Company & Commercial
Navigating the gig economy and the choppy channel across to franchising
Businesses looking to expand may consider a franchise model as the solution to future growth without the demands of capital investment.
But getting franchising terms right is increasingly vital against the backdrop of the gig economy, with challenges as to whether individuals are truly self-employed contractors or could be classed as workers or employees and due to receive associated in-service benefits.
Franchising is a long-standing business model, with well-known examples such as fast-food outlets McDonald’s, KFC or Subway, through hotels, estate agents and cleaning companies to fitness centres. It allows the original business, as franchisor, to grant a franchisee the rights to replicate the business in new territory and to trade under a brand’s well-established name. The franchisee generally pays a fee to buy the rights in the first place, with a continuing commitment of fees or commissions to the franchisor.
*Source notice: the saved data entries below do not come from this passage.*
(** The loop of [rowDataTypeAsList] gathers the values from position [k]
    on, in order. *)
Lemma collect_from (col : list Z) (n k : nat) (vals : list Z) :
  (k + n ≤ length col)%nat →
  collect (DataObject.make col) n (Z.of_nat k) vals
  = Ok (vals ++ take n (drop k col)).
Proof.
  revert k vals. induction n as [|n IH]; intros k vals Hlen.
  - simpl. by rewrite app_nil_r.
  - cbn [collect]. unfold DataObject.getValue. simpl DataObject.data_collection.
    destruct (lookup_lt_is_Some_2 col k) as [v Hv]; [lia|].
    rewrite (getitem_nat _ _ _ Hv). simpl.
    replace (Z.of_nat k + 1) with (Z.of_nat (S k)) by lia.
    rewrite IH by lia. rewrite (drop_S _ v k Hv). simpl.
    by rewrite <- app_assoc.
Qed.

(** X12: on a unit flagged as having rows, [rowDataType] returns the
    column that the collection holds under the key, and
    [rowDataTypeAsList] returns every value of that column, in row order. *)
Theorem rowDataTypeAsList_all_values self coll (key rowdata_key : string)
    (column : DataObject.t) :
  has_datarows self = Some true →
  row_data self !! rowdata_key = Some coll →
  RowDataCollection.getDataObject coll key = Ok column →
  rowDataType self key rowdata_key = Ok (VDataObject column)
  ∧ rowDataTypeAsList self key rowdata_key
    = Ok (VList (DataObject.data_collection column)).
Proof.
  intros Hflag Hcoll Hcol. unfold rowDataType, rowDataTypeAsList, subscript.
  rewrite Hflag, Hcoll. simpl. rewrite Hcol. simpl. split; [done|].
  destruct column as [col]. unfold range_len, DataObject.record_length.
  cbn [DataObject.data_collection].
  rewrite Z.sub_0_r, Nat2Z.id.
  change 0 with (Z.of_nat 0) at 1.
  rewrite (collect_from col (length col) 0 []) by lia.
  rewrite drop_0, firstn_all. reflexivity.
Qed.

(** X13: on a unit flagged as having rows, a collection key that
    [row_data] does not hold, or a column key that the collection rejects
    with [KeyError], makes both accessors raise [KeyError]. *)
Theorem row_accessors_unknown_key self (key rowdata_key : string) :
  has_datarows self = Some true →
  (subscript (row_data self) rowdata_key
     ≫= fun coll => RowDataCollection.getDataObject coll key) = Raise KeyError →
  rowDataType self key rowdata_key = Raise KeyError
  ∧ rowDataTypeAsList self key rowdata_key = Raise KeyError.
Proof.
  intros Hflag Hkey. unfold rowDataType, rowDataTypeAsList.
  rewrite Hflag. simpl. unfold mbind, result_bind in *.
  destruct (subscript (row_data self) rowdata_key) as [coll|e].
  - by rewrite Hkey.
  - by injection Hkey as ->.
Qed.

(** X14: [addRow] and [deleteRow] touch nothing but the collection they
    name: every other entry of [row_data], the set of collection keys and
    all other attributes of the unit are what they were, whether the call
    returns or raises. *)
Theorem row_updates_frame (py : version) self (row_vals : gmap string Z)
    (rowdata_key : string) (index : option Z) (i : Z) :
  Forall (fun after : t C =>
      (∀ k, k ≠ rowdata_key → row_data after !! k = row_data self !! k)
      ∧ dom (row_data after) = dom (row_data self)
      ∧ head_data after = head_data self
      ∧ has_datarows after = has_datarows self
      ∧ (_name after, _name_ds after, _unit_type after, _unit_category after)
        = (_name self, _name_ds self, _unit_type self, _unit_category self))
    [fst (addRow py row_vals rowdata_key index self);
     fst (deleteRow i rowdata_key self)].
Proof.
  assert (Hkeep : ∀ coll',
            is_Some (row_data self !! rowdata_key) →
            dom (<[rowdata_key := coll']> (row_data self)) = dom (row_data self)).
  { intros coll' Hin. rewrite dom_insert_L.
    apply subseteq_union_1_L, singleton_subseteq_l. by apply elem_of_dom. }
  apply Forall_cons. split; [|apply Forall_singleton].
  - unfold addRow, mbind, meth_bind, self_, eval, call, subscript.
    destruct (row_data self !! rowdata_key) as [coll|] eqn:Hcoll; [|done].
    destruct (ge py index (RowDataCollection.numberOfRows coll)) as [beyond|e];
      [|done].
    destruct (RowDataCollection.addRow row_vals _ coll) as [coll' r]. simpl.
    repeat split; [|by apply Hkeep].
    intros k Hk. by rewrite lookup_insert_ne.
  - unfold deleteRow, mbind, meth_bind, self_, eval, call, subscript.
    destruct (i <? 0); [done|].
    destruct (row_data self !! rowdata_key) as [coll|] eqn:Hcoll; [|done]. simpl.
    destruct (RowDataCollection.numberOfRows coll <=? i); [done|].
    destruct (RowDataCollection.deleteRow i coll) as [coll' r]. simpl.
    repeat split; [|by apply Hkeep].
    intros k Hk. by rewrite lookup_insert_ne.
Qed.


(** X16: a collection key that [row_data] does not hold.  [addRow],
    [updateRow] and [row] raise [KeyError], on both interpreter lines and
    before the index is looked at; [deleteRow] tests the sign of the index
    first, so it raises [IndexError] for a negative index and [KeyError]
    otherwise.  The unit is left as it was. *)
Theorem missing_collection (py : version) self (row_vals : gmap string Z)
    (rowdata_key : string) (index : option Z) (i : Z) :
  row_data self !! rowdata_key = None →
  addRow py row_vals rowdata_key index self = (self, Raise KeyError)
  ∧ updateRow py row_vals index rowdata_key self = (self, Raise KeyError)
  ∧ row self i rowdata_key = Raise KeyError
  ∧ deleteRow i rowdata_key self
    = (self, Raise (if i <? 0 then IndexError else KeyError)).
Proof.
  intros Hnone.
  unfold addRow, updateRow, row, deleteRow, mbind, meth_bind, result_bind,
    self_, eval, subscript.
  rewrite Hnone. repeat split. by destruct (i <? 0).
Qed.

(** X17: [updateRow] never updates.  Whatever it is called with, the unit
    afterwards is the unit before, and the call ends in one of
    [KeyError], [TypeError], [IndexError] and [NameError]. *)
Theorem updateRow_never_updates (py : version) self (row_vals : gmap string Z)
    (index : option Z) (rowdata_key : string) :
  fst (updateRow py row_vals index rowdata_key self) = self
  ∧ ∃ e, snd (updateRow py row_vals index rowdata_key self) = Raise e
         ∧ e ∈ [KeyError; TypeError; IndexError; NameError].
Proof.
  unfold updateRow, mbind, meth_bind, self_, eval, subscript.
  destruct (row_data self !! rowdata_key) as [coll|].
  - destruct index as [i|]; simpl.
    + destruct (RowDataCollection.numberOfRows coll <=? i); simpl;
        (split; [done|]); eexists; (split; [done|]); set_solver.
    + destruct py; simpl; (split; [done|]); eexists; (split; [done|]); set_solver.
  - simpl. split; [done|]. eexists. split; [done|]. set_solver.
Qed.

End rows_more.

Section ordering_check_more.
Import AIsisUnit.
(** * Swift Model Server: model manager, router and proxy

    A shallow embedding of [server/model_manager.py], of the two completion
    routes of [server/app.py] and of the proxy functions of [server/utils.py].

    - Python objects of class [ModelInfo] are mutable and shared between the
      registry dictionary and the coroutine that launches them, so the model
      keeps a store of objects and the dictionary maps an identity to an
      address in that store.
    - A Python [dict] keeps insertion order, which [get_model] observes when
      it scans for a display name: dictionaries are association lists.
    - Exceptions do not roll the state back: the monad returns the world
      together with the raised exception.
    - What the operating system, the launched process and the backend answer
      is an explicit input of each operation.
    - Every effect that leaves the process (a port drawn from the allocator,
      a spawned process, a signal, an HTTP call, a log line) is appended to a
      trace.
    - The event loop interleaves the launches with the other operations. Each
      object carries the position of the coroutine that launches it ([task]),
      which no Python code reads; a launch is given both as the function
      awaited to its end and one suspension point at a time, and the two are
      proved to agree. *)

From Stdlib Require Import ZArith List String Ascii Bool Lia Sorted.
From Stdlib Require Import DecimalString DecimalZ.
Import ListNotations.
Local Open Scope string_scope.
Local Open Scope list_scope.

(** ** Strings *)

(** [str(n)] for a Python [int]. *)
Definition str (z : Z) : string := NilZero.string_of_int (Z.to_int z).

Fixpoint has_slash (s : string) : bool :=
  match s with
  | EmptyString => false
  | String c rest => Ascii.eqb c "/" || has_slash rest
  end.

(** [os.path.basename(p)]: what follows the last ["/"]. *)
Fixpoint basename (p : string) : string :=
  match p with
  | EmptyString => EmptyString
  | String c rest =>
      if has_slash rest then basename rest
      else if Ascii.eqb c "/" then rest else p
  end.

Definition lower_ascii (c : ascii) : ascii :=
  let n := nat_of_ascii c in
  if andb (Nat.leb 65 n) (Nat.leb n 90) then ascii_of_nat (n + 32) else c.

(** [s.lower()] on ASCII text. *)
Fixpoint lower (s : string) : string :=
  match s with
  | EmptyString => EmptyString
  | String c rest => String (lower_ascii c) (lower rest)
  end.

(** [sep.join(l)]. *)
Definition join (sep : string) (l : list string) : string := String.concat sep l.

(** ** Dictionaries with insertion order *)

Module Dict.
Section Ops.
Context {V : Type}.

Definition t := list (string * V).

Fixpoint get (k : string) (d : t) : option V :=
  match d with
  | [] => None
  | (k', v) :: r => if String.eqb k' k then Some v else get k r
  end.

Definition mem (k : string) (d : t) : bool :=
  match get k d with Some _ => true | None => false end.

(** [d[k] = v]: an existing key keeps its place, a new one goes last. *)
Fixpoint set (k : string) (v : V) (d : t) : t :=
  match d with
  | [] => [(k, v)]
  | (k', v') :: r =>
      if String.eqb k' k then (k, v) :: r else (k', v') :: set k v r
  end.

(** The dictionary left by [d.pop(k)]. *)
Definition pop (k : string) (d : t) : t :=
  filter (fun kv => negb (String.eqb (fst kv) k)) d.

Definition values (d : t) : list V := map snd d.
Definition keys (d : t) : list string := map fst d.
End Ops.
Arguments t : clear implicits.
End Dict.

(** ** Data model *)

(** The four strings the code ever writes into [ModelInfo.status]. *)
Inductive Status := loading | starting | ready | failed.

Definition status_str (s : Status) : string :=
  match s with
  | loading => "loading" | starting => "starting"
  | ready => "ready" | failed => "failed"
  end.

Definition Status_eqb (a b : Status) : bool :=
  match a, b with
  | loading, loading | starting, starting | ready, ready | failed, failed => true
  | _, _ => false
  end.

Record Quantization := {
  q_enabled : bool;
  q_method : string;
  q_bits : Z
}.

(** [class ModelInfo(BaseModel)]. *)
Record ModelInfo := {
  mi_id : string;
  mi_name : string;
  mi_port : Z;
  mi_url : string;
  mi_gpu_id : Z;
  mi_status : Status;
  mi_quantization : Quantization;
  mi_pid : option Z;
  mi_start_time : option Z
}.

(** Keyword arguments of one [_start_model_server] call. *)
Record LaunchArgs := {
  deployed_model_id : string;
  max_model_len : Z;
  memory_util : string
}.

(** Where the [_start_model_server] coroutine of a record stands: created but
    not yet run, inside its loop after [k] completed cycles, or returned. *)
Inductive Launch :=
| Pending (args : LaunchArgs)
| Polling (k : nat)
| Finished.

(** An object of the store: the [ModelInfo] itself, and the position of its
    launch, which is not a field of the Python object. *)
Record Cell := {
  info : ModelInfo;
  task : Launch
}.

(** [class ModelManager]: [server_config] is read for ["infer_backend"] only
    after construction. *)
Record ModelManager := {
  infer_backend : string;
  objects : list Cell;
  models : Dict.t nat;
  next_port : Z
}.

Inductive Level := INFO | WARNING | ERROR.

Inductive Event :=
| EvReserve (port : Z)
| EvQuantize (cmd : list string) (gpu_id : Z)
| EvSpawn (cmd : list string) (gpu_id : Z)
| EvProbe (url : string)
| EvKill (pid : Z) (sig : Z)
| EvLog (lvl : Level) (msg : string)
| EvSaveConfig (file : string)
| EvRemoveConfig (file : string)
| EvPost (url : string) (headers : Dict.t string) (body : string) (stream : bool).

Record World := {
  mgr : ModelManager;
  trace : list Event
}.

(** ** Exceptions and the monad *)

(** A backend answer as [httpx] hands it over. [r_json_ok] tells whether
    [response.json()] succeeds on the body. *)
Record BackendResponse := {
  r_status : Z;
  r_content_type : option string;
  r_chunks : list string;
  r_json_ok : bool
}.

Definition r_text (r : BackendResponse) : string := join "" (r_chunks r).

Inductive Exn :=
| ValueError (msg : string)
| KeyError (msg : string)
| RuntimeError (msg : string)
| OSError (msg : string)
| ProcessLookupError
| JSONDecodeError
| HTTPException (status_code : Z) (detail : string)
| HTTPStatusError (response : BackendResponse)
| RequestError (msg : string)
| OtherError (msg : string).

(** [str(e)]. *)
Definition exn_str (e : Exn) : string :=
  match e with
  | ValueError m | RuntimeError m | OSError m | RequestError m | OtherError m => m
  | KeyError m => "'" ++ m ++ "'"
  | ProcessLookupError => "[Errno 3] No such process"
  | JSONDecodeError => "Expecting value" (* and where, which is not kept *)
  | HTTPException _ d => d
  | HTTPStatusError r => "HTTP status " ++ str (r_status r)
  end.

Inductive Res (A : Type) :=
| Ok (a : A)
| Raise (e : Exn).
Arguments Ok {A} a.
Arguments Raise {A} e.

Definition M (A : Type) : Type := World -> Res A * World.

Definition ret {A} (a : A) : M A := fun w => (Ok a, w).

Definition bind {A B} (c : M A) (k : A -> M B) : M B :=
  fun w =>
    match c w with
    | (Ok a, w1) => k a w1
    | (Raise e, w1) => (Raise e, w1)
    end.

Definition raise {A} (e : Exn) : M A := fun w => (Raise e, w).

(** [try: c  except Exception as e: h e]. *)
Definition try_except {A} (c : M A) (h : Exn -> M A) : M A :=
  fun w =>
    match c w with
    | (Ok a, w1) => (Ok a, w1)
    | (Raise e, w1) => h e w1
    end.

Definition emit (e : Event) : M unit :=
  fun w => (Ok tt, {| mgr := mgr w; trace := trace w ++ [e] |}).

Definition read {A} (f : ModelManager -> A) : M A := fun w => (Ok (f (mgr w)), w).

Definition modify (f : ModelManager -> ModelManager) : M unit :=
  fun w => (Ok tt, {| mgr := f (mgr w); trace := trace w |}).

Declare Scope m_scope.
Delimit Scope m_scope with m.
Notation "x <- c ;; k" := (bind c (fun x => k))
  (at level 61, c at next level, right associativity) : m_scope.
Notation "c ;; k" := (bind c (fun _ => k))
  (at level 61, right associativity) : m_scope.
Local Open Scope m_scope.

Definition logger (lvl : Level) (msg : string) : M unit := emit (EvLog lvl msg).

(** ** The object store *)

Definition deref (a : nat) (m : ModelManager) : option Cell := nth_error (objects m) a.

Fixpoint list_update {A} (l : list A) (n : nat) (f : A -> A) : list A :=
  match l, n with
  | [], _ => []
  | x :: r, O => f x :: r
  | x :: r, S n' => x :: list_update r n' f
  end.

Definition update_cell (a : nat) (f : Cell -> Cell) (m : ModelManager) : ModelManager :=
  {| infer_backend := infer_backend m;
     objects := list_update (objects m) a f;
     models := models m;
     next_port := next_port m |}.

Definition with_status (s : Status) (c : Cell) : Cell :=
  {| info := {| mi_id := mi_id (info c); mi_name := mi_name (info c);
                mi_port := mi_port (info c); mi_url := mi_url (info c);
                mi_gpu_id := mi_gpu_id (info c); mi_status := s;
                mi_quantization := mi_quantization (info c);
                mi_pid := mi_pid (info c);
                mi_start_time := mi_start_time (info c) |};
     task := task c |}.

Definition with_process (p : Z) (now : Z) (c : Cell) : Cell :=
  {| info := {| mi_id := mi_id (info c); mi_name := mi_name (info c);
                mi_port := mi_port (info c); mi_url := mi_url (info c);
                mi_gpu_id := mi_gpu_id (info c); mi_status := mi_status (info c);
                mi_quantization := mi_quantization (info c);
                mi_pid := Some p;
                mi_start_time := Some now |};
     task := task c |}.

Definition with_task (t : Launch) (c : Cell) : Cell :=
  {| info := info c; task := t |}.

Definition set_status (a : nat) (s : Status) : M unit := modify (update_cell a (with_status s)).
Definition set_process (a : nat) (p now : Z) : M unit := modify (update_cell a (with_process p now)).
Definition set_task (a : nat) (t : Launch) : M unit := modify (update_cell a (with_task t)).

(** A new object; its address is returned. *)
Definition alloc (c : Cell) : M nat :=
  fun w =>
    let m := mgr w in
    (Ok (List.length (objects m)),
     {| mgr := {| infer_backend := infer_backend m;
                  objects := objects m ++ [c];
                  models := models m;
                  next_port := next_port m |};
        trace := trace w |}).

Definition the_info (a : nat) : M ModelInfo :=
  fun w =>
    match deref a (mgr w) with
    | Some c => (Ok (info c), w)
    | None => (Raise (OtherError "dangling reference"), w)
    end.

(** ** Port allocator *)

Definition set_next_port (p : Z) (m : ModelManager) : ModelManager :=
  {| infer_backend := infer_backend m; objects := objects m;
     models := models m; next_port := p |}.

Definition set_models (d : Dict.t nat) (m : ModelManager) : ModelManager :=
  {| infer_backend := infer_backend m; objects := objects m;
     models := d; next_port := next_port m |}.

(** [ModelManager.__init__]; [starting_port] is
    [server_config.get("starting_port", 8000)]. *)
Definition init (backend : string) (starting_port : Z) : World :=
  {| mgr := {| infer_backend := backend; objects := []; models := [];
               next_port := starting_port |};
     trace := [] |}.

(** [_get_next_port]; the returned value is also left in the trace. *)
Definition _get_next_port : M Z :=
  port <- read next_port ;;
  modify (set_next_port (port + 1)) ;;
  emit (EvReserve port) ;;
  ret port.

(** ** Registry lookup *)

Definition name_is (key : string) (m : ModelManager) (a : nat) : bool :=
  match deref a m with
  | Some c => String.eqb (mi_name (info c)) key
  | None => false
  end.

(** [get_model]: the identity first, then the first record, in insertion
    order, whose display name is the key. *)
Definition get_model (model_id : string) (m : ModelManager) : option nat :=
  match Dict.get model_id (models m) with
  | Some a => Some a
  | None => find (name_is model_id m) (Dict.values (models m))
  end.

(** ** Launch *)

Inductive SpawnRes :=
| Spawned (pid : Z) (now : Z)
| SpawnError (msg : string).

(** What one cycle of the loop observes: [process.poll()], the content of the
    log file, and the status code of the probe ([None]: the call raised). *)
Record PollObs := {
  exit_code : option Z;
  log_text : string;
  probe : option Z
}.

Record LaunchEnv := {
  spawn_res : SpawnRes;
  poll_obs : nat -> PollObs
}.

Definition deploy_cmd (backend : string) (mi : ModelInfo) (args : LaunchArgs) : list string :=
  ["swift"; "deploy";
   "--model"; deployed_model_id args;
   "--infer_backend"; backend;
   "--port"; str (mi_port mi);
   "--host"; "0.0.0.0";
   "--max_model_len"; str (max_model_len args);
   "--gpu_memory_utilization"; memory_util args;
   "--max_batch_size"; "32"].

(** The [except Exception as e] clause of [_start_model_server]. *)
Definition launch_failed (a : nat) (e : Exn) : M unit :=
  logger ERROR ("Failed to start model server: " ++ exn_str e) ;;
  set_status a failed ;;
  set_task a Finished ;;
  raise e.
Buying the franchise rights and getting the territory off the ground may involve creating a team, setting up premises and finding your own customers through direct marketing, but in the case of courier delivery service DPD, their franchise model allows self-employed owner-driver franchisees (ODFs) to act as delivery agents by tapping into the existing customer base and operational infrastructure of the nationwide business.
As part of the DPD franchise agreement, ODFs are required to have any substitute drivers approved by the company before handing over any responsibilities. In the case of Stojsavljevic and another v DPD Group UK Ltd this process was challenged, with ODFs arguing that it undermined any self-employed status, making them workers or employees of DPD. They said the reality of the franchise agreement was that they were contracted as individual drivers, solely responsible for undertaking the services.
But an employment tribunal ruled against the drivers, a decision later upheld by the Employment Appeal Tribunal (EAT), saying that a key element of worker status is that an individual personally undertakes to perform the work or services themselves. In the case of DPD franchisees, there was no restriction on supplying a substitute driver, only that the company had to be satisfied that the substitutes met minimum requirements.
The case reflects shifts in the broader economy towards so-called ‘gig’ work – short term work commitments or freelance contracts, typically paid on a per job basis – and the associated challenges around whether those fulfilling the jobs are self-employed or are workers or employees, with rights such as holiday and sickness pay.
Notable cases in the UK include successful action by drivers seeking worker status and rights from Uber, Deliveroo and Addison Lee. As a result, many such companies are reportedly considering franchise programmes as an alternative.
Danielle Ward, company law specialist at Mullis & Peake, said:
“Franchising may be seen as a get-out of jail card for this sector, but any employment tribunal will take a detailed look at both the clauses that constitute the agreement and how the relationship operates in practice.
“And it’s not just about substitution rights, as in the DPD case, as recent cases have focused on aspects such as the ability to determine pricing, the degree of integration into the franchisor business, and whether franchisees are subject to centralised policies or terms.”